Segment Start: Records to use
(* ===== verification/IpcFacts.v ===== *)
(** * The invariant of the IPC machine

    A ghost map records, for every live node, its sender, its endpoint, the
    request and the stage of its life.  The invariant ties the stage to the
    program points of the two tasks involved; it is kept by every step of a run
    in which no sender looks at its node inside the window of the reply that
    answers it (see [reply_window]). *)
From stdpp Require Import gmap functions.
From S2P Require Import Prelude Ipc.

(** ** Vocabulary *)

Inductive stage :=
  | SPosting | SQueued | SHeld (m : message) | SFinishing (m : message)
  | SCopied (m : message) | SAnswered (m : message).

Record ghost := mk_ghost { g_owner : tid; g_dest : nat; g_req : message; g_stage : stage }.

Definition server (s : ipc) (i : nat) : option tid := e ← ipc_ep_info s !! i; ep_tsk e.

(** The window between [is_finish = 1] and the end of the wake-up. *)
Definition reply_window (s : ipc) (a : addr) : Prop :=
  ∃ t i m, thr s t = RepCopy i m a ∨ thr s t = RepWake i a.

Definition endpoint_arg (c : call) : Z :=
  match c with CSend d _ | CNotify d _ | CReceive d _ | CReply d _ => d end.

(** The runs the guarantees are about: endpoint arguments that the bound test
    treats correctly, and no sender at its wait during the window. *)
Definition admissible (s : ipc) (act : action) : Prop :=
  match act with
  | ACall _ c => 0 ≤ endpoint_arg c ∧ endpoint_arg c ≠ ENDPOINT_END
  | AStep t _ => match thr s t with SendDone _ _ a _ => ¬ reply_window s a | _ => True end
  | _ => True
  end.

Inductive reachable (pids : tid → Z) : ipc → Prop :=
  | reach_boot : reachable pids (ipc_boot pids)
  | reach_step s act s' :
      reachable pids s → admissible s act → ipc_step act s = Next s' → reachable pids s'.

(** Projections of the log, oldest first. *)
Definition sent (i : nat) (l : list event) : list addr :=
  reverse (omap (λ ev, match ev with ESend _ j a _ => if decide (j = i) then Some a else None
                                | _ => None end) l).
Definition received (i : nat) (l : list event) : list addr :=
  reverse (omap (λ ev, match ev with EReceive j a _ => if decide (j = i) then Some a else None
                                | _ => None end) l).
Definition replied (i : nat) (l : list event) : list addr :=
  reverse (omap (λ ev, match ev with EReply j a _ => if decide (j = i) then Some a else None
                                | _ => None end) l).

(** ** The invariant *)

Definition sender_waits (s : ipc) (g : ghost) (a : addr) : Prop :=
  is_notifier (g_req g) = true ∨
  thr s (g_owner g) = SendWake (g_dest g) (g_req g) a ∨
  ∃ w, thr s (g_owner g) = SendDone (g_dest g) (g_req g) a w.

(** What the stage of a node says about it. *)
Definition node_ok (s : ipc) (a : addr) (g : ghost) (n : ipc_mess_node) : Prop :=
  let i := g_dest g in
  match g_stage g with
  | SPosting => n = mk_node 0 (g_req g) ∧ thr s (g_owner g) = SendQueue i (g_req g) a
  | SQueued => n = mk_node 0 (g_req g) ∧ sender_waits s g a
  | SHeld m => n = mk_node 0 (g_req g) ∧ sender_waits s g a ∧
      ∃ t, server s i = Some t ∧ thr s t = RepFin i m a
  | SFinishing m => n = mk_node 1 (g_req g) ∧ is_notifier (g_req g) = false ∧ sender_waits s g a ∧
      ∃ t, server s i = Some t ∧ thr s t = RepCopy i m a
  | SCopied m => n = mk_node 1 m ∧ is_notifier (g_req g) = false ∧ sender_waits s g a ∧
      ∃ t, server s i = Some t ∧ thr s t = RepWake i a
  | SAnswered m => n = mk_node 1 m ∧ is_notifier (g_req g) = false ∧
      (sender_waits s g a ∨ thr s (g_owner g) = SendCopy i a)
  end.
Segment End: Records to use
_Your assignment:_ Return the full listing. Keep each line exactly as it stands.

_Result below:_
(* ===== verification/IpcFacts.v ===== *)
(** * The invariant of the IPC machine

    A ghost map records, for every live node, its sender, its endpoint, the
    request and the stage of its life.  The invariant ties the stage to the
    program points of the two tasks involved; it is kept by every step of a run
    in which no sender looks at its node inside the window of the reply that
    answers it (see [reply_window]). *)
From stdpp Require Import gmap functions.
From S2P Require Import Prelude Ipc.

(** ** Vocabulary *)

Inductive stage :=
  | SPosting | SQueued | SHeld (m : message) | SFinishing (m : message)
  | SCopied (m : message) | SAnswered (m : message).

Record ghost := mk_ghost { g_owner : tid; g_dest : nat; g_req : message; g_stage : stage }.

Definition server (s : ipc) (i : nat) : option tid := e ← ipc_ep_info s !! i; ep_tsk e.

(** The window between [is_finish = 1] and the end of the wake-up. *)
Definition reply_window (s : ipc) (a : addr) : Prop :=
  ∃ t i m, thr s t = RepCopy i m a ∨ thr s t = RepWake i a.

Definition endpoint_arg (c : call) : Z :=
  match c with CSend d _ | CNotify d _ | CReceive d _ | CReply d _ => d end.

(** The runs the guarantees are about: endpoint arguments that the bound test
    treats correctly, and no sender at its wait during the window. *)
Definition admissible (s : ipc) (act : action) : Prop :=
  match act with
  | ACall _ c => 0 ≤ endpoint_arg c ∧ endpoint_arg c ≠ ENDPOINT_END
  | AStep t _ => match thr s t with SendDone _ _ a _ => ¬ reply_window s a | _ => True end
  | _ => True
  end.

Inductive reachable (pids : tid → Z) : ipc → Prop :=
  | reach_boot : reachable pids (ipc_boot pids)
  | reach_step s act s' :
      reachable pids s → admissible s act → ipc_step act s = Next s' → reachable pids s'.

(** Projections of the log, oldest first. *)
Definition sent (i : nat) (l : list event) : list addr :=
  reverse (omap (λ ev, match ev with ESend _ j a _ => if decide (j = i) then Some a else None
                                | _ => None end) l).
Definition received (i : nat) (l : list event) : list addr :=
  reverse (omap (λ ev, match ev with EReceive j a _ => if decide (j = i) then Some a else None
                                | _ => None end) l).
Definition replied (i : nat) (l : list event) : list addr :=
  reverse (omap (λ ev, match ev with EReply j a _ => if decide (j = i) then Some a else None
                                | _ => None end) l).

(** ** The invariant *)

Definition sender_waits (s : ipc) (g : ghost) (a : addr) : Prop :=
  is_notifier (g_req g) = true ∨
  thr s (g_owner g) = SendWake (g_dest g) (g_req g) a ∨
  ∃ w, thr s (g_owner g) = SendDone (g_dest g) (g_req g) a w.

(** What the stage of a node says about it. *)
Definition node_ok (s : ipc) (a : addr) (g : ghost) (n : ipc_mess_node) : Prop :=
  let i := g_dest g in
  match g_stage g with
  | SPosting => n = mk_node 0 (g_req g) ∧ thr s (g_owner g) = SendQueue i (g_req g) a
  | SQueued => n = mk_node 0 (g_req g) ∧ sender_waits s g a
  | SHeld m => n = mk_node 0 (g_req g) ∧ sender_waits s g a ∧
      ∃ t, server s i = Some t ∧ thr s t = RepFin i m a
  | SFinishing m => n = mk_node 1 (g_req g) ∧ is_notifier (g_req g) = false ∧ sender_waits s g a ∧
      ∃ t, server s i = Some t ∧ thr s t = RepCopy i m a
  | SCopied m => n = mk_node 1 m ∧ is_notifier (g_req g) = false ∧ sender_waits s g a ∧
      ∃ t, server s i = Some t ∧ thr s t = RepWake i a
  | SAnswered m => n = mk_node 1 m ∧ is_notifier (g_req g) = false ∧
      (sender_waits s g a ∨ thr s (g_owner g) = SendCopy i a)
  end.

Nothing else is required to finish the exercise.